Voici le résumé de la Conversion de Cyprien [BHG 452]. La jeune Justine, issue d'une famille noble et païenne d'Antioche de Syrie, est fascinée en entendant chaque matin, de sa fenêtre, le diacre Praylios prêcher l'Évangile, et aspire à embrasser cette religion si attirante[5]. Elle s'en ouvre à ses parents, qui non seulement respectent son désir mais encore la suivent dans son choix. Sans délai, Justine et ses parents se font baptiser. Le père de Justine devient prêtre et meurt pieusement un an et demi après son ordination. Lors de ses allées et venues permanentes entre sa demeure et l'église, Justine est remarquée par le noble et riche scholasticos Aglaïdas, qui tombe aussitôt amoureux d'elle. Il la demande en mariage et est éconduit. Il tente de l'agresser mais se fait rosser par la vaillante vierge[6]. Pour arriver à ses fins, le soupirant malheureux s'adresse alors à un magicien fameux nommé Cyprien. Celui-ci tente d'ensorceler Justine, d'abord pour servir Aglaïdas, puis pour son propre compte, car il s'est épris lui aussi de la belle jeune fille. Il invoque un ou plusieurs démons, mais comme la vierge se prémunit en faisant le signe de croix, l'assaut diabolique échoue. C'est au contraire Justine qui obtient la conversion de Cyprien.
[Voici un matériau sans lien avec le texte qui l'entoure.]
(* ===== verification/JsonPatch.v ===== *)
(** * JSON pointers and patches (lib/json/json.hpp: class [json_pointer], [operator==],
    [patch])

    A function that the library applies to a reference into a document is applied here
    to the value, and the document is rebuilt. *)

From S2P Require Import Prelude Strings OMap Outcome Json JsonLex JsonDump.
From Stdlib Require Import Ascii SpecFloat.

(** [parse_error::create(id, byte, what)] *)
Definition json_error {A} (id byte : nat) (what : string) : outcome A :=
  Throw (JsonParseError ("[json.exception.parse_error." +:+ to_string (Z.of_nat id) +:+ "] parse error" +:+
    (if decide (byte = 0) then "" else " at byte " +:+ to_string (Z.of_nat byte)) +:+ ": " +:+ what)).

Module json_pointer.

(** ** Text *)

(** every occurrence from the left; [skip] characters of one are left to pass *)
Fixpoint replace_substring (f t : string) (skip : nat) (s : string) : string :=
  match s with
  | EmptyString => EmptyString
  | String c r =>
      match skip with
      | S skip => replace_substring f t skip r
      | 0 =>
          if starts_with f s then t +:+ replace_substring f t (pred (slen f)) r
          else String c (replace_substring f t 0 r)
      end
  end.

Definition escape (s : string) : string :=
  replace_substring "/" "~1" 0 (replace_substring "~" "~0" 0 s).
Definition unescape (s : string) : string :=
  replace_substring "~0" "~" 0 (replace_substring "~1" "/" 0 s).

Definition pointer_string (reference_tokens : list string) : string :=
  foldl (fun a b => a +:+ "/" +:+ escape b) EmptyString reference_tokens.

(** the text between slashes *)
Fixpoint slash_parts (s : string) : list string :=
  match s with
  | EmptyString => [EmptyString]
  | String c r =>
      if decide (c = "/"%char) then EmptyString :: slash_parts r
      else match slash_parts r with
           | p :: ps => String c p :: ps
           | [] => []
           end
  end.

(** every [~] is followed by [0] or [1] *)
Fixpoint escapes_ok (s : string) : bool :=
  match s with
  | EmptyString => true
  | String c r =>
      (if decide (c = "~"%char)
       then match r with String ("0" | "1") _ => true | _ => false end
       else true) && escapes_ok r
  end.

Definition reference_token (s : string) : outcome string :=
  if escapes_ok s then Ret (unescape s)
  else json_error 108 0 "escape character '~' must be followed with '0' or '1'".

Definition split (reference_string : string) : outcome (list string) :=
  match reference_string with
  | EmptyString => Ret []
  | String c r =>
      if decide (c <> "/"%char) then
        json_error 107 1 ("JSON pointer must be empty or begin with '/' - was: '" +:+ reference_string +:+ "'")
      else omapM reference_token (slash_parts r)
  end.

(** ** Tokens *)

Definition array_index (s : string) : outcome Z :=
  if (1 <? slen s) && starts_with "0" s then
    json_error 106 0 ("array index '" +:+ s +:+ "' must not begin with '0'")
  else if (1 <? slen s) && negb (match s with String c _ => isdigit c | EmptyString => false end) then
    json_error 109 0 ("array index '" +:+ s +:+ "' is not a number")
  else
    let '(res, n) := read_digits 0 0 s in
    if (n =? 0) || (2 ^ 64 <=? res)%Z || negb (n =? slen s) then Throw JsonOutOfRange
    else if (2 ^ 64 - 1 <=? res)%Z then Throw JsonOutOfRange
    else Ret res.

Definition top (reference_tokens : list string) : outcome (list string) :=
  match reference_tokens with
  | [] => Throw JsonOutOfRange
  | t :: _ => Ret [t]
  end.
Definition back (reference_tokens : list string) : outcome string :=
  match reference_tokens with
  | [] => Throw JsonOutOfRange
  | _ => Ret (List.last reference_tokens EmptyString)
  end.
Definition pop_back (reference_tokens : list string) : outcome (list string) :=
  match reference_tokens with
  | [] => Throw JsonOutOfRange
  | _ => Ret (removelast reference_tokens)
  end.

(** ** Access *)

(** [operator[](idx)] of an array fills it with [null]; a vector has at most
    [PTRDIFF_MAX] bytes, and an element 16 *)
Definition fill_array (idx : Z) (l : list json) : outcome (list json) :=
  if (2 ^ 59 - 1 <=? idx)%Z then Throw LengthError
  else Ret (l ++ replicate (S (Z.to_nat idx) - length l) JNull).

(** [j[ptr]]: creates what is missing *)
Fixpoint get_unchecked (reference_tokens : list string) (f : json -> outcome json) (ptr : json)
    : outcome json :=
  match reference_tokens with
  | [] => f ptr
  | token :: tokens =>
      let in_object m :=
        v ← get_unchecked tokens f (default JNull (omap_get token m)); Ret (JObj (omap_set token v m)) in
      let in_array l :=
        idx ← (if decide (token = "-") then Ret (Z.of_nat (length l)) else array_index token);
        l ← fill_array idx l;
        v ← get_unchecked tokens f (default JNull (l !! Z.to_nat idx)); Ret (JArr (<[Z.to_nat idx := v]> l)) in
      match ptr with
      | JNull => if sforall isdigit token || bool_decide (token = "-") then in_array [] else in_object []
      | JObj m => in_object m
      | JArr l => in_array l
      | _ => Throw JsonOutOfRange
      end
  end.

(** [j.at(ptr)]: every step must exist *)
Fixpoint get_checked (reference_tokens : list string) (f : json -> outcome json) (ptr : json)
    : outcome json :=
  match reference_tokens with
  | [] => f ptr
  | token :: tokens =>
      match ptr with
      | JObj m =>
          match omap_get token m with
          | Some v => v ← get_checked tokens f v; Ret (JObj (omap_set token v m))
          | None => Throw JsonOutOfRange
          end
      | JArr l =>
          if decide (token = "-") then Throw JsonOutOfRange else
          idx ← array_index token;
          match l !! Z.to_nat idx with
          | Some v => v ← get_checked tokens f v; Ret (JArr (<[Z.to_nat idx := v]> l))
          | None => Throw JsonOutOfRange
          end
      | _ => Throw JsonOutOfRange
      end
  end.

(** the value there, for reading *)
Fixpoint at_pointer (reference_tokens : list string) (ptr : json) : outcome json :=
  match reference_tokens with
  | [] => Ret ptr
  | token :: tokens =>
      match ptr with
      | JObj m =>
          match omap_get token m with
          | Some v => at_pointer tokens v
          | None => Throw JsonOutOfRange
          end
      | JArr l =>
          if decide (token = "-") then Throw JsonOutOfRange else
          idx ← array_index token;
          match l !! Z.to_nat idx with
          | Some v => at_pointer tokens v
          | None => Throw JsonOutOfRange
          end
      | _ => Throw JsonOutOfRange
      end
  end.
End json_pointer.

Module json_patch.
Import json_pointer.

(** ** [operator==] *)

(** [static_cast<double>] *)
Definition to_double (z : Z) : spec_float := binary_normalize 53 1024 z 0 false.

Fixpoint json_eqb (lhs rhs : json) : bool :=
  match lhs, rhs with
  | JArr a, JArr b =>
      (fix go a b :=
         match a, b with
         | [], [] => true
         | x :: a, y :: b => json_eqb x y && go a b
         | _, _ => false
         end) a b
  | JObj a, JObj b =>
      (fix go a b :=
         match a, b with
         | [], [] => true
         | x :: a, y :: b => bool_decide (x.1 = y.1) && json_eqb x.2 y.2 && go a b
         | _, _ => false
         end) a b
  | JNull, JNull => true
  | JStr a, JStr b => bool_decide (a = b)
  | JBool a, JBool b => Bool.eqb a b
  | JInt a, JInt b => (a =? b)%Z
  | JUInt a, JUInt b => (a =? b)%Z
  | JFloat a, JFloat b => SFeqb a b
  | JInt a, JFloat b => SFeqb (to_double a) b
  | JFloat a, JInt b => SFeqb a (to_double b)
  | JUInt a, JFloat b => SFeqb (to_double a) b
  | JFloat a, JUInt b => SFeqb a (to_double b)
  | JUInt a, JInt b => (wrapS 64 a =? b)%Z
  | JInt a, JUInt b => (a =? wrapS 64 b)%Z
  | _, _ => false
  end.

(** ** The operations *)

Inductive patch_operations := op_add | op_remove | op_replace | op_move | op_copy | op_test | op_invalid.
Definition get_op (op : string) : patch_operations :=
  if decide (op = "add") then op_add
  else if decide (op = "remove") then op_remove
  else if decide (op = "replace") then op_replace
  else if decide (op = "move") then op_move
  else if decide (op = "copy") then op_copy
  else if decide (op = "test") then op_test
  else op_invalid.

(** the parent of the location with the value added *)
Definition add_child (last_path : string) (val parent : json) : outcome json :=
  match parent with
  | JNull => Ret (JObj [(last_path, val)])
  | JObj m => Ret (JObj (omap_set last_path val m))
  | JArr l =>
      if decide (last_path = "-") then Ret (JArr (l ++ [val])) else
      idx ← array_index last_path;
      if (Z.of_nat (length l) <? idx)%Z then Throw JsonOutOfRange
      else Ret (JArr (take (Z.to_nat idx) l ++ val :: drop (Z.to_nat idx) l))
  | _ => Undef
  end.

Definition operation_add (ptr : list string) (val result : json) : outcome json :=
  match ptr with
  | [] => Ret val
  | _ =>
      top_pointer ← top ptr;
      _ ← (if decide (top_pointer <> ptr) then at_pointer top_pointer result else Ret JNull);
      last_path ← back ptr;
      ptr ← pop_back ptr;
      get_checked ptr (add_child last_path val) result
  end.

Definition remove_child (last_path : string) (parent : json) : outcome json :=
  match parent with
  | JObj m => if omap_has last_path m then Ret (JObj (omap_del last_path m)) else Throw JsonOutOfRange
  | JArr l =>
      idx ← array_index last_path;
      if (Z.of_nat (length l) <=? idx)%Z then Throw JsonOutOfRange
      else Ret (JArr (delete (Z.to_nat idx) l))
  | j => Ret j
  end.

Definition operation_remove (ptr : list string) (result : json) : outcome json :=
  last_path ← back ptr;
  ptr ← pop_back ptr;
  get_checked ptr (remove_child last_path) result.

(** ** Patches *)

(** a member of an operation, [val] *)
Definition get_value (val : json) (op member : string) (string_type : bool) : outcome json :=
  let error_msg := if decide (op = "op") then "operation" else "operation '" +:+ op +:+ "'" in
  match val with
  | JObj m =>
      match omap_get member m with
      | None => json_error 105 0 (error_msg +:+ " must have member '" +:+ member +:+ "'")
      | Some v =>
          if string_type && negb (is_string v)
          then json_error 105 0 (error_msg +:+ " must have string member '" +:+ member +:+ "'")
          else Ret v
      end
  | _ => Undef
  end.

Section patch.
Context `{FloatLib}.

(** The operands of a comparison are evaluated from the left, as the order is not
    specified; the right side of an assignment comes first. *)
Definition apply_operation (val result : json) : outcome json :=
  match val with
  | JObj _ =>
      op ← (v ← get_value val "op" "op" true; get_string v);
      path ← (v ← get_value val op "path" true; get_string v);
      ptr ← split path;
      match get_op op with
      | op_add => v ← get_value val "add" "value" false; operation_add ptr v result
      | op_remove => operation_remove ptr result
      | op_replace =>
          v ← get_value val "replace" "value" false;
          get_checked ptr (fun _ => Ret v) result
      | op_move =>
          from_path ← (v ← get_value val "move" "from" true; get_string v);
          from_ptr ← split from_path;
          v ← at_pointer from_ptr result;
          result ← operation_remove from_ptr result;
          operation_add ptr v result
      | op_copy =>
          from_path ← (v ← get_value val "copy" "from" true; get_string v);
          from_ptr ← split from_path;
          v ← at_pointer from_ptr result;
          operation_add ptr v result
      | op_test =>
          success ← match (a ← at_pointer ptr result;
                           b ← get_value val "test" "value" false;
                           Ret (json_eqb a b)) with
                    | Throw JsonOutOfRange => Ret false
                    | o => o
                    end;
          if (success : bool) then Ret result
          else _ ← json_dump_strict val; Throw OtherError
      | op_invalid => json_error 105 0 ("operation value '" +:+ op +:+ "' is invalid")
      end
  | _ => json_error 104 0 "JSON patch must be an array of objects"
  end.

Fixpoint apply_operations (l : list json) (result : json) : outcome json :=
  match l with
  | [] => Ret result
  | val :: l => result ← apply_operation val result; apply_operations l result
  end.

(** [j.patch(json_patch)]; a failure leaves [j] as it was *)
Definition patch (json_patch j : json) : outcome json :=
  match json_patch with
  | JArr l => apply_operations l j
  | _ => json_error 104 0 "JSON patch must be an array of objects"
  end.
End patch.
End json_patch.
Passé au christianisme, l'ancien sorcier devient évêque, soit directement, soit après avoir été d'abord diacre puis prêtre. La Confession de Cyprien [BHG 453][7] est le récit autobiographique détaillé de son itinéraire religieux : le sorcier repenti y raconte ses multiples voyages et ses initiations à divers cultes et rites païens, son commerce avec le diable, son installation finale à Antioche où il devient un sorcier renommé, sa rencontre avec Aglaïdas et sa tentative manquée de séduction de Justine, jusqu'à sa renonciation à la magie (il brûle alors publiquement ses grimoires) et sa conversion au christianisme ainsi que sa pénitence.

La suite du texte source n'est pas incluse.